Leading ministers in the Presbytery of Dundee were held responsible for the barbaric murder of Grissell Jaffray, namely, Harry Scrymsour, John Guthrie and William Rait. In times such as those that Grissell lived, it was not uncommon for women to be “outed” as a witch by their peers over petty things such as gossip-mongering, paranoia, blame-shifting and jealousy. For those fortunate (or unfortunate) enough to be given a trial, eye witness testimonials played a heavy part in the prosecution. Accused witches stood by as their own townsfolk laid waste to their credibility, desperate to rid their town of anyone they perceived to be dabbling in the black arts. In other witch trials, the accused would be “tried by water”, whereby they were forced under the water in the belief that Satan would not allow his daughter to be harmed, and she would continue to breathe. Naturally, the witches drowned, thus rendering the exercise pointless and needlessly barbaric.

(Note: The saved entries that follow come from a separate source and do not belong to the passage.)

(* ===== verification/Block.v ===== *)
(** * Blocks of a table (sstable/block.go and the block parsers of sstable/reader.go)

    The entry layout, the encoder over the writer's scratch buffer, and the two parsers of
    a decompressed block: [readBlock]'s, which returns every entry, and
    [findEntryInBlock]'s, which stops at a match. Compression is a parameter. *)
From Stdlib Require Import ZArith Lia Strings.Byte.
From stdpp Require Import base list.
From S2P Require Import Prelude Key.

Record Entry := mkEntry {
  eSeriesID : Z;
  eTimestamp : Z;
  eDeleted : bool;
  eValue : bytes
}.

#[global] Instance Entry_eq_dec : EqDecision Entry.
Proof. solve_decision. Defined.

(** ** github.com/golang/snappy

    [Encode(nil, src)] and [Decode(nil, src)]; [MaxEncodedLen] documents the bound. *)
Class Snappy := {
  snappy_Encode : bytes → bytes;
  snappy_Decode : bytes → option bytes;
  snappy_roundtrip src : zlen src < 2^32 → snappy_Decode (snappy_Encode src) = Some src;
  snappy_MaxEncodedLen src : zlen (snappy_Encode src) ≤ 32 + zlen src + zlen src / 6
}.

(** A codec with these properties, for concrete runs: no compression. *)
Program Definition stored : Snappy := {| snappy_Encode b := b; snappy_Decode b := Some b |}.
Next Obligation. done. Qed.
Next Obligation. intros src. simpl. pose proof (zlen_nonneg src). pose proof (Z.div_pos (zlen src) 6). lia. Qed.

(** ** block.go *)
Record Block := mkBlock { Entries : list Entry; Size : Z }.

Definition entryEncodedSize (e : Entry) : Z := u32 (4 + 8 + 8 + 1 + 4 + zlen (eValue e)).

Definition Add (b : Block) (e : Entry) : Block :=
  mkBlock (Entries b ++ [e]) (u32 (Size b + entryEncodedSize e)).

Definition flag (b : bool) : byte := if b then x01 else x00.

Definition encodeEntry (dst : bytes) (e : Entry) : outcome bytes :=
  dst ← go_put dst 0 4 (le_put 4 (u32 (u32 (zlen dst) - 4)));
  dst ← go_put dst 4 12 (le_put 8 (eSeriesID e));
  dst ← go_put dst 12 20 (le_put 8 (u64 (eTimestamp e)));
  dst ← go_store dst 20 (flag (eDeleted e));
  dst ← go_put dst 21 25 (le_put 4 (u32 (zlen (eValue e))));
  go_copy dst 25 (eValue e).

Fixpoint encode_loop (buf : bytes) (offset : Z) (es : list Entry) : outcome bytes :=
  match es with
  | [] => Ok buf
  | e :: es' =>
      let size := entryEncodedSize e in
      sub ← go_slice buf offset (u32 (offset + size));
      sub ← encodeEntry sub e;
      encode_loop (write_at buf (Z.to_nat offset) sub) (u32 (offset + size)) es'
  end.
Lemma wp_Close_settled p w wd :
  sane N p w wd → wp Close (settled p wd) (w, wd).
Proof.
  intros Hs. unfold Close. wstep. eapply wp_mono; [by apply wp_flush_settled|].
  intros r [w1 wd1] [(Hfu & Hpa & Ho1 & d & sy & Hl1) Hok]. cbn [fst snd] in *.
  destruct r as [[]|e|e|]; [|by eapply settled_Err|by destruct (Hpa e)|by destruct Hfu].
  destruct (Hok eq_refl) as [Hfile _ _ Hc].
  destruct (NewBloomFilter_ok _ _ (Hfilters _ Hc)) as (b0 & Hb0 & Hbok0 & Hnb0 & Hnh0 & Hlb0).
  destruct (add_keys_spec b0 (bloomKeys w1) Hbok0) as (b & Hb & Hbok & Hlb & _).
  unfold buildBloomFilter. wsteps. rewrite Hb0. wsteps. rewrite Hb. wsteps.
  unfold writeIndex. wsteps. rewrite index_bytes_layout. wsteps.
  eapply wp_out_Write_ok; cbn [wfile set_bloom]; rewrite ?Hfile; [exact Hl1| |].
  2: { intros e wd2 d2 Ho2 Hl2 Hq2. cbv beta iota. eapply settled_Err; [only_step Ho1|done]. }
  intros wd2 Ho2 Hl2. cbv beta iota. wsteps. unfold writeBloomFilter. wsteps.
  cbn [bloomFilter set_offset set_hash set_bloom].
  assert (only p wd wd2) as Ho12 by only_step Ho1.
  assert (0 < zlen (Bits b) ≤ 2^47 + 1) as Hbits.
  { specialize (Hfilters _ Hc). destruct Hbok as [[? ?] _]. split; [lia|].
    rewrite Hlb, Hlb0. apply Z.div_le_upper_bound; lia. }
  destruct (Z.eqb_spec (zlen (Bits b)) 0) as [|_]; [lia|].
  rewrite filter_Encode_layout by (unfold maxAlloc; lia). wsteps.
  eapply wp_out_Write_ok; cbn [wfile set_bloom set_offset set_hash]; rewrite ?Hfile; [exact Hl2| |].
  2: { intros e wd3 d3 Ho3 Hl3 Hq3. cbv beta iota. eapply settled_Err; [only_step Ho12|done]. }
  intros wd3 Ho3 Hl3. cbv beta iota. wsteps. unfold writeFooter. wsteps. rewrite footer_bytes_layout. wsteps.
  assert (only p wd wd3) as Ho13 by only_step Ho12.
  cbn [wfile set_offset set_hash set_bloom]. rewrite Hfile.
  eapply wp_Write; [exact Hl3|]. intros n err wd4 Hn4 _ _ He4. cbv beta iota.
  assert (only p wd wd4) as Ho14 by only_step Ho13. pose proof (evolves_files _ _ _ He4) as Hf4.
  destruct err as [e|]; wsteps; [eapply settled_Err; [done|rewrite Hf4; apply lookup_insert_eq]|].
  cbn [wfile set_offset set_hash set_bloom]. rewrite Hfile.
  eapply wp_Sync; [rewrite Hf4; apply lookup_insert_eq| |].
  2: { intros wd5 He5 _. cbv beta iota. eapply settled_Err; [only_step Ho14|].
       rewrite (evolves_files _ _ _ He5), Hf4. apply lookup_insert_eq. }
  intros wd5 He5. cbv beta iota. wsteps. assert (only p wd wd5) as Ho15 by only_step Ho14.
  pose proof (evolves_files _ _ _ He5) as Hf5. apply wp_Close.
  - intros wd6 He6. split_and!; [done|done|only_step Ho15|]. cbn [snd].
    rewrite (evolves_files _ _ _ He6), Hf5, lookup_insert_eq. eauto.
  - intros wd6 He6 _. eapply settled_Err; [only_step Ho15|].
    rewrite (evolves_files _ _ _ He6), Hf5. apply lookup_insert_eq.
Qed.
End reclose.
Lemma total_streams tabs : total (streams tabs) = total tabs.
Proof.
  unfold total, streams. induction tabs as [|[g es] tabs IH]; [done|]. rewrite filter_cons.
  case_decide as E; cbn [sum_list_with snd] in *; rewrite IH; [done|].
  by rewrite E.
Qed.

(** The writing half, from a heap that holds the streams of the tables. *)
Lemma wp_write_merged fuel (h : list (heapItem Iterator)) out p bs w wd (Q : outcome Z → Writer * world → Prop) N isMajor :
  merge_loop fuel h None isMajor = Ok out → filters_ok N → N < 2^30 → zlen out ≤ N →
  writing p bs [] [] w wd → Forall small_entry out → bs < 2^31 →
  (∀ w' wd' bss' b, table_ok bss' b out → only p wd wd' →
     files wd' !! p = Some (File (table_bytes bs bss' b) (length (table_bytes bs bss' b))) →
     Q (Ok (zlen out)) (w', wd')) →
  (∀ e w' wd', sane N p w' wd' → only p wd wd' → ¬ quiet wd → Q (Err e) (w', wd')) →
  wp (n ← compact_loop fuel h None isMajor 0; Close;; mret n) Q (w, wd).
Proof.
  intros Hm Hfil HN Hn Hw Hsm Hbs Hok Herr. wstep. unfold wp at 1. rewrite (compact_loop_eq _ _ _ _ _ _ _ Hm).
  apply wp_bind. eapply (wp_add_entries N HN p bs out); [done|done|done|done| |].
  - intros w2 wd2 bss2 cur2 Hw2 Hc Ho2. cbv beta iota. wstep. wstep. simpl in Hc.
    eapply (wp_Close_table N HN); [done|by rewrite Hc| | |].
    + rewrite Hc. apply Hfil. split; [apply zlen_nonneg|done].
    + intros w3 wd3 bss3 b Htb Ho3 Hf. cbv beta iota. wsteps. rewrite Hc in Htb.
      apply (Hok _ _ bss3 b); [done|only_step Ho2|done].
    + intros e w3 wd3 Hf Ho3 Hq. cbv beta iota. apply Herr; [done|only_step Ho2|by apply (only_not_quiet _ _ _ Ho2)].
  - intros e w2 wd2 Hf Ho2 Hq. cbv beta iota. by apply Herr.
Qed.

(** The deferred clean-up after a failed write. *)
Lemma wp_cleanup N p w wd e (Q : outcome Z → Writer * world → Prop) :
  sane N p w wd → filters_ok N → N < 2^30 →
  (∀ w' wd', only p wd wd' → Q (Err (ErrCompact e)) (w', wd')) →
  wp (try Close;; try (on_snd (os_Remove p));; fail (ErrCompact e)) Q (w, wd).
Proof.
  intros Hs Hf HN HQ. wstep. wstep. eapply wp_mono; [by apply (wp_Close_settled N)|].
  intros r [w1 wd1] (Hfu & Hpa & Ho1 & _). cbn [snd] in Ho1.
  assert (wp (try (on_snd (os_Remove p));; fail (ErrCompact e)) Q (w1, wd1)) as Hrm.
  { wsteps. apply wp_os_Remove_any.
    - intros r2 wd2 Ho2 Hr _. destruct Hr as [-> | ->]; cbv beta iota; wsteps; apply HQ; only_step Ho1.
    - intros wd2 Ho2 _. cbv beta iota. wsteps. apply HQ. only_step Ho1. }
  destruct r as [[]|e'|e'|]; [done|done|by destruct (Hpa e')|by destruct Hfu].
Qed.

Lemma merged_nil_heap (h : list (heapItem Iterator)) tabs : holds h tabs → h = [] → tabs = [].
Proof. intros (_ & l & Hl & Hf) ->. apply Forall2_nil_inv_l in Hf as ->. by apply Permutation_nil_l in Hl. Qed.

(** Opening a finished file: the reader, or a failed call. *)
Lemma wp_OpenReader_written bs bss b es p wd sy (Q : outcome Reader → world → Prop) :
  table_ok bss b es → files wd !! p = Some (File (table_bytes bs bss b) sy) →
  (∀ wd', evolves wd (files wd) wd' →
     Q (Ok (mkReader (table_bytes bs bss b) (index_of 12 bss) (zlen es) (Some b))) wd') →
  (∀ e wd', evolves wd (files wd) wd' → ¬ quiet wd → Q (Err e) wd') →
  wp (OpenReader p) Q wd.
Proof.
  intros Htb Hp Hok Herr. unfold OpenReader. wstep. eapply wp_Open; [exact Hp| |].
  2: { intros wd1 He Hq. cbv beta iota. by apply Herr. }
  intros wd1 He1. cbv beta iota. wsteps. apply wp_syscall.
  - intros wd2 He2. wsteps. rewrite (readFooter_written _ _ _ _ Htb). cbv beta iota. wsteps. apply Hok.
    rewrite (evolves_files _ _ _ He1) in He2. by eapply evolves_trans.
  - intros wd2 He2 Hq2. cbv beta iota. rewrite (evolves_files _ _ _ He1) in He2.
    assert (evolves wd (files wd) wd2) as He by by eapply evolves_trans.
    pose proof (evolves_not_quiet _ _ _ He1 Hq2) as Hq.
    wsteps. apply wp_Close.
    + intros wd3 He3. cbv beta iota. wsteps. apply Herr; [|done].
      rewrite (evolves_files _ _ _ He) in He3. by eapply evolves_trans.
    + intros wd3 He3 Hq3. cbv beta iota. wsteps. apply Herr; [|done].
      rewrite (evolves_files _ _ _ He) in He3. by eapply evolves_trans.
Qed.
Lemma inv_close l wd h pd p r l' wd' :
  inv (mkConf l wd h pd) → p ∈ tables l → close_table p (l, wd) = (r, (l', wd')) →
  inv (mkConf (remove_table p l') wd' h pd).
Proof.
  intros Hi Hp Hrun. pose proof (iv_nodup _ Hi) as Hnd. cbn in Hnd. pose proof (remove_perm p (tables l) Hnd Hp) as Hrm.
  set (rest := filter (λ q, q ≠ p) (tables l) ++ h ++ pd).
  assert (all_refs (mkConf l wd h pd) ≡ₚ p :: rest) as Hperm by (unfold all_refs; cbn [cl held pending]; by rewrite Hrm).
  assert (p ∈ all_refs (mkConf l wd h pd)) as Hin by (rewrite Hperm; left).
  destruct (inv_store _ p Hi Hin) as (f & Hf & _). pose proof (iv_bound _ Hi) as Hb.
  unfold zlen in Hb. rewrite Hperm in Hb. fold (zlen (p :: rest)) in Hb. rewrite zlen_cons in Hb.
  destruct (iv_listed _ Hi p f Hp Hf) as [Hu _].
  assert (wp (close_table p) (λ _ s, inv (mkConf (remove_table p s.1) s.2 h pd)) (l, wd)) as Hwp; [|exact (wp_run _ _ _ _ _ Hwp Hrun)].
  eapply (wp_flag_DecrRef set_closed p l wd f rest); [done|eapply counted_perm; [exact Hperm|exact (iv_counted _ Hi)]|done|lia|].
  intros r1 l1 wd1 f1 Hcnt (Ht & _) Hs (Hp1 & _) _ Ho Hsame _ _ _. cbn [fst snd].
  assert (all_refs (mkConf (remove_table p l1) wd1 h pd) = rest) as Erefs by (unfold all_refs, rest; cbn; by rewrite Ht).
  assert (∀ q, q ∈ tables (remove_table p l1) ↔ q ≠ p ∧ q ∈ tables l) as Hrem.
  { intros q. cbn. by rewrite Ht, list_elem_of_filter. }
  eapply (inv_change (mkConf l wd h pd)); [done|exact Hf|exact Hs|exact Hp1| | | | | | |rewrite Erefs; lia|exact Ho|].
  - rewrite Erefs. exact (counted_store l1 (remove_table p l1) rest eq_refl Hcnt).
  - intros q. rewrite Hrem. by intros [_ ?].
  - cbn. rewrite Ht. by apply NoDup_filter.
  - rewrite Hrem. tauto.
  - intros q Hq. rewrite Hrem. intros [_ ?]. by apply (iv_pending _ Hi q).
  - rewrite Erefs, Hperm. intros q Hq. by right.
  - rewrite Erefs. intros Hq. apply Hsame. by left.
Qed.

(** Steps that leave the files of the store alone and share the references differently. *)
Lemma inv_share l wd h pd l' h' pd' :
  inv (mkConf l wd h pd) → store l' = store l → all_refs (mkConf l' wd h' pd') ≡ₚ all_refs (mkConf l wd h pd) →
  NoDup (tables l') → (∀ p f, p ∈ tables l' → store l !! p = Some f → unlinked f = false ∧ closed f = false) →
  (∀ p, p ∈ pd' → ¬ (p ∈ tables l')) → inv (mkConf l' wd h' pd').
Proof.
  intros Hi Hs Hrefs Hnd Hlist Hpd. split; cbn [cl cw pending]; rewrite ?Hs; [|done..|exact (iv_paths _ Hi)| |].
  - eapply counted_store; [exact Hs|]. eapply counted_perm; [symmetry; exact Hrefs|exact (iv_counted _ Hi)].
  - unfold zlen. rewrite Hrefs. exact (iv_bound _ Hi).
  - intros p f. rewrite Hrefs. apply (iv_files _ Hi).
Qed.
(* ===== verification/EngineFrame.v ===== *)
(** * Frames of the engine's methods (wisp.go)

    What a method of a [Wisp] may do to its struct, whatever its calls return: a preorder on
    structs that every step of the program respects. *)
From Stdlib Require Import ZArith Lia.
From stdpp Require Import base list gmap.
From S2P Require Import Prelude Monad Fs Engine.
From S2P Require Memtable Wal SSTableList.
Import Memtable (MemTable).

Section within.
Context (R : Wisp → Wisp → Prop) `{!PreOrder R}.

(** [m] moves the struct along [R]. *)
Definition within {A} (m : E A) : Prop := ∀ s, wp m (λ _ s', R s.1 s'.1) s.

Lemma within_run {A} (m : E A) s r s' : within m → m s = (r, s') → R s.1 s'.1.
Proof. intros Hm Hrun. exact (wp_run _ _ _ _ _ (Hm s) Hrun). Qed.

Lemma within_bind {A B} (m : E A) (f : A → E B) : within m → (∀ a, within (f a)) → within (m ≫= f).
Proof.
  intros Hm Hf s. apply wp_bind. eapply wp_mono; [apply Hm|]. intros r s1 H1. destruct r as [a|e|p|]; [|done..].
  eapply wp_mono; [apply Hf|]. intros r2 s2 H2. by trans s1.1.
Qed.

Lemma within_lift {A} (o : outcome A) : within (lift o).
Proof. intros s. apply wp_lift. reflexivity. Qed.
Lemma within_ret {A} (a : A) : within (mret a).
Proof. intros s. apply wp_ret. reflexivity. Qed.
Lemma within_fail {A} e : within (fail e : E A).
Proof. apply within_lift. Qed.
Lemma within_try {A} (m : E A) : within m → within (try m).
Proof. intros Hm s. apply wp_try. eapply wp_mono; [apply Hm|]. by intros [] s' H. Qed.
Lemma within_on_snd {A} (m : IO A) : within (on_snd m).
Proof. intros [w wd]. apply wp_on_snd, wp_intro. intros r s' _. reflexivity. Qed.
Lemma within_get_fst : within get_fst.
Proof. intros [w wd]. apply wp_get_fst. reflexivity. Qed.
Lemma within_modify f : (∀ w, R w (f w)) → within (modify_fst f).
Proof. intros Hf [w wd]. apply wp_modify_fst, Hf. Qed.
Lemma within_get_mem p : within (get_mem p).
Proof. intros [w wd]. unfold get_mem. wstep. wstep. destruct (mems w !! p); wsteps; reflexivity. Qed.
Lemma within_on_list {A} (m : M (SSTableList.SSTableList * world) A) : (∀ w l, R w (set_sstables l w)) → within (on_list m).
Proof. intros Hl [w wd]. unfold wp, on_list. destruct (m _) as [r [l wd']]. apply Hl. Qed.
Lemma within_on_wal {A} (m : M (Wal.WAL * world) A) : (∀ w x, R w (set_wal x w)) → within (on_wal m).
Proof. intros Hx [w wd]. unfold wp, on_wal. destruct (wal w); [|reflexivity]. destruct (m _) as [r [x wd']]. apply Hx. Qed.
End within.

(** The rules are in the hint database; [update] stands for a rule of the client's own, and
    [side] proves what a step does to the struct. *)
Create HintDb within.
#[export] Hint Resolve within_lift within_ret within_fail within_on_snd within_get_fst within_get_mem : within.

Ltac within_steps update side :=
  repeat lazymatch goal with
  | |- within _ (mbind _ _) => first [update | apply within_bind; [try typeclasses eauto| |intros ?]]
  | |- within _ (try _) => apply within_try
  | |- within _ (modify_fst _) => apply within_modify; side
  | |- within _ (on_list _) => apply within_on_list; side
  | |- within _ (on_wal _) => apply within_on_wal; [try typeclasses eauto|side]
  | |- within _ (match ?x with _ => _ end) => destruct x
  | |- within _ (let x := _ in _) => cbv zeta
  | |- within _ _ => solve [eauto 3 with within typeclass_instances]
  end.
(** One round of the loop. *)
Lemma next_loop_S fuel it item h :
  ranged it → heap it ≠ [] → scan_pop ms (heap it) = Ok (item, h) →
  next_loop ms (S fuel) it =
    if in_range (sKey item) && negb (same_last (lastKey it) (sKey item))
    then if sDeleted item then next_loop ms fuel (set_last (sKey item) (set_heap h it))
         else Ok (true, set_current (sKey item) (sValue item) (set_heap h it))
    else next_loop ms fuel (set_heap h it).
Proof.
  intros (R1 & R2 & R3) Hne Hpop. cbn [next_loop]. destruct (heap it) as [|i h0]; [done|]. rewrite Hpop.
  cbn [mbind outcome_bind seriesID startTs endTs lastKey set_heap]. rewrite R1, R2, R3. unfold in_range. rewrite !Z.leb_antisym.
  destruct (_ =? _), (_ <? _), (_ <? _); try done.
  by destruct (same_last _ _).
Qed.

(** One call of [Next] returns the next entry of the range. *)
Definition next_entry (fuel : nat) (it : ScanIterator) (L : list Entry) (n : nat) : Prop :=
  match picked L with
  | [] => ∃ it', next_loop ms fuel it = Ok (false, it')
  | e :: rest => ∃ it' g gl pend L', next_loop ms fuel it = Ok (true, it') ∧ ScanEntry it' = (ekey e, eValue e, false) ∧
      ranged it' ∧ scanning g (heap it') gl (lastKey it') pend L' ∧ picked L' = rest ∧ (total pend < n)%nat
  end.
(** An engine just opened has nothing to flush. *)
Lemma CreateWisp_frozen coins config wd w wd' : CreateWispWithConfig coins config wd = (Ok w, wd') → frozen_ok w.
Proof.
  intros Hrun. assert (wp (CreateWispWithConfig coins config) (λ r _, ∀ w, r = Ok w → frozen_ok w) wd) as Hwp;
    [|by eapply (wp_run _ _ _ _ _ Hwp Hrun)].
  unfold CreateWispWithConfig. cbv zeta. apply wp_bind, wp_intro. intros [x|e|p|] wd1 _; try done. apply wp_bind, wp_run_with.
  set (w0 := mkWisp _ _ _ _ _ _ _ _ _ _). eapply wp_mono; [refine (_ : wp _ (λ _ s', advances w0 s'.1) _)|].
  - assert (calm openSSTables) by (unfold openSSTables; calms). assert (calm (Recover coins)) by (pose proof calm_recover; unfold Recover; calms).
    match goal with |- wp ?m _ _ => assert (calm m) as Hm by (pose proof calm_Close; calms) end. apply Hm.
  - intros r [w1 wd2] [_ Hok]. destruct r as [[]|e|p|]; try done. wsteps. intros w' [= <-]. by apply Hok.
Qed.

(** A client's loop whose [i]-th [Next] runs when the engine's memtables are [arenas i]. *)
Fixpoint scan_over (arenas : nat → list MemTable) (i n fuel : nat) (it : ScanIterator) : outcome (list (Key * bytes)) :=
  match n with
  | O => OutOfFuel
  | S n' =>
      '(more, it) ← ScanNext (arenas i) fuel it;
      if (more : bool) then
        let '(k, v, _) := ScanEntry it in
        rest ← scan_over arenas (S i) n' fuel it;
        Ok ((k, v) :: rest)
      else Ok []
  end.

Lemma scan_over_stable ms arenas i n fuel it :
  (∀ i, keeps_frozen ms (arenas i)) → Forall (reads_frozen ms) (heap it) → scan_over arenas i n fuel it = scan_loop ms n fuel it.
Proof.
  intros Hk. revert i it. induction n as [|n IH]; intros i it Hh; [done|]. cbn [scan_over scan_loop].
  destruct (ScanNext_stable ms (arenas i) fuel it (Hk i) Hh) as [-> Hn].
  destruct (ScanNext ms fuel it) as [[[] it']|e|p|]; try done. cbn [mbind outcome_bind].
  rewrite IH; [done|]. by apply (Hn true).
Qed.

End isolation.

(** ** The claim on a running engine *)
(** A write, a scan opened, the key deleted and everything flushed before its first [Next]. *)
Definition demo_created := @CreateWispWithConfig stored toy_hash no_coins DefaultWispConfig demo_home.
Definition demo_blank : Wisp := mkWisp defaultSSTablePath 0 0 None [] 0 None 0 None empty_list.
Definition demo_opened : Wisp * world := (result demo_blank demo_created, demo_created.2).
Definition demo_written : Wisp * world := (@Insert stored toy_hash [] [] 7 1 [x61] demo_opened).2.
Definition demo_scanned := @Scan stored toy_hash 7 0 9 demo_written.
Definition demo_scan : ScanIterator := result (mkScan [] 0 0 0 [] None false zeroKey []) demo_scanned.
Definition demo_deleted : Wisp * world := (@Delete stored toy_hash [] [] 7 1 demo_scanned.2).2.
Definition demo_flushed : Wisp * world := (@Flush stored toy_hash demo_deleted).2.

Lemma Pose_in_adjacent_frame_aux
    (fuel : nat) (this : Link.LinkPrivate) (_frame : string) (env : Env)
    (gp : GraphPtr) (g : Graph.FrameGraph)
    (vs vd : Graph.Vertex) (rs rd : list Graph.Vertex) :
  _frame <> "" ->
  Link.frameGraph this = Some gp ->
  store env !! gp = Some g ->
  graph_ok g = true ->
  unit_weights g = true ->
  Graph.Vertices g (Link.name this) = vs :: rs ->
  Graph.Vertices g _frame = vd :: rd ->
  Graph.Id vd <> Graph.Id vs ->
  Graph.EId (Graph.EdgeFromVertices g (Graph.Id vs) (Graph.Id vd)) <> kNullId ->
  (enough_fuel g <= fuel)%nat ->
  let edge := Graph.EdgeFromVertices g (Graph.Id vs) (Graph.Id vd) in
  let inverse := (Graph.EData edge <? 0)%Z in
  exists env',
    Link.Pose fuel this _frame env
    = Returns
        (Matrix4d_Pose
           (compose inverse
              (compose inverse Matrix4d_Identity
                 (Graph.Data (Graph.VertexFromId g (Graph.Id vd))))
              (Matrix4d_of_Pose (Link.pose this))))
        env'
    /\ cerr env' = cerr env.
Proof.
  intros Hframe Hgp Hg Hok Hunit Hvs Hvd Hne Hvalid Hfuel edge inverse.
  destruct (Vertices_member g _ vs rs Hvs) as (_ & Hs & _).
  destruct (Vertices_member g _ vd rd Hvd) as (Hdin & Hd & _).
  assert (Graph.Id vd <> kNullId) as Hdn.
  { destruct (graph_ok_vertices g Hok vd Hdin) as [_ Hlt]. lia. }
  destruct (EdgeFromVertices_valid g _ _ Hdn Hvalid) as (Hin & Htail & Hhead).
  destruct (Dijkstra_ends g (Graph.Id vs) Hok Hunit (Graph.Id vd) fuel Hs Hd Hfuel)
    as (result & Hsearch & _ & _ & Hone).
  specialize (Hone Hne _ Hin Htail Hhead).
  destruct (Pose_with_search fuel this _frame env gp g vs vd rs rd result
              Hframe Hgp Hg Hvs Hvd Hsearch) as (env1 & _ & Hce1 & ->).
  destruct fuel as [|fuel]; [unfold enough_fuel in Hfuel; lia|].
  unfold bind at 1. cbn [Link.Pose_walk]. rewrite Hone.
  fold edge.
  assert ((Graph.EId edge =? Graph.EId Graph.NullEdge) = false) as ->.
  { apply N.eqb_neq. exact Hvalid. }
  cbn [negb]. unfold bind at 1. unfold to_cout at 1.
  rewrite N.eqb_refl. unfold ret at 1. unfold bind, to_cout, ret.
  eexists. split; [reflexivity|]. cbn [cerr]. exact Hce1.
Qed.

(** X21: the pose of a link in a frame next to it.  When the graph has an
    edge from the vertex of the link to the vertex of the frame, the walk
    takes one step: [Link::Pose] returns the pose of the identity matrix
    times the data of the frame's vertex times the matrix of the link's
    stored pose, each of the two inverted when the data of the edge that
    [EdgeFromVertices] finds is negative; and it writes nothing to
    [std::cerr]. *)
Theorem Pose_in_adjacent_frame
    (fuel : nat) (this : Link.LinkPrivate) (_frame : string) (env : Env)
    (gp : GraphPtr) (g : Graph.FrameGraph)
    (vs vd : Graph.Vertex) (rs rd : list Graph.Vertex) :
  _frame <> "" ->
  Link.frameGraph this = Some gp ->
  store env !! gp = Some g ->
  graph_ok g = true ->
  unit_weights g = true ->
  Graph.Vertices g (Link.name this) = vs :: rs ->
  Graph.Vertices g _frame = vd :: rd ->
  Graph.Id vd <> Graph.Id vs ->
  Graph.EId (Graph.EdgeFromVertices g (Graph.Id vs) (Graph.Id vd)) <> kNullId ->
  (enough_fuel g <= fuel)%nat ->
  let edge := Graph.EdgeFromVertices g (Graph.Id vs) (Graph.Id vd) in
  let inverse := (Graph.EData edge <? 0)%Z in
  exists env',
    Link.Pose fuel this _frame env
    = Returns
        (Matrix4d_Pose
           (compose inverse
              (compose inverse Matrix4d_Identity
                 (Graph.Data (Graph.VertexFromId g (Graph.Id vd))))
              (Matrix4d_of_Pose (Link.pose this))))
        env'
    /\ cerr env' = cerr env.
Proof. apply Pose_in_adjacent_frame_aux. Qed.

Rather than change this practice, the belief was that those who were not witches and died by this method would be welcomed in heaven. Artifacts such as herbs and decorated bowls would be used as evidence in convicting women of witchcraft. Some women stood accused based on the fact that they had an unusual mole or skin tag, which was referred to as a witch’s teat. The accused were stripped naked and their bodies thoroughly searched for these “devil’s marks” (moles). The saying “as cold as a witch’s teat” comes from the fact that, during their trial, when the mole or skin tag was pierced, if it did not bleed or if no pain was expressed by the defendant, she was deemed a witch.

There is no record of what happened to Grissell during her time in the Tollbooth, or of the events leading up to her incarceration, but one theory seems to suggest that her death was no more than a “religious assassination” in a time of great religious unrest.
Unlike their English counterparts, witches tried in Scotland were routinely tortured for their confessions, so it is highly likely that Grissell was tortured in an attempt to evoke her admission of guilt.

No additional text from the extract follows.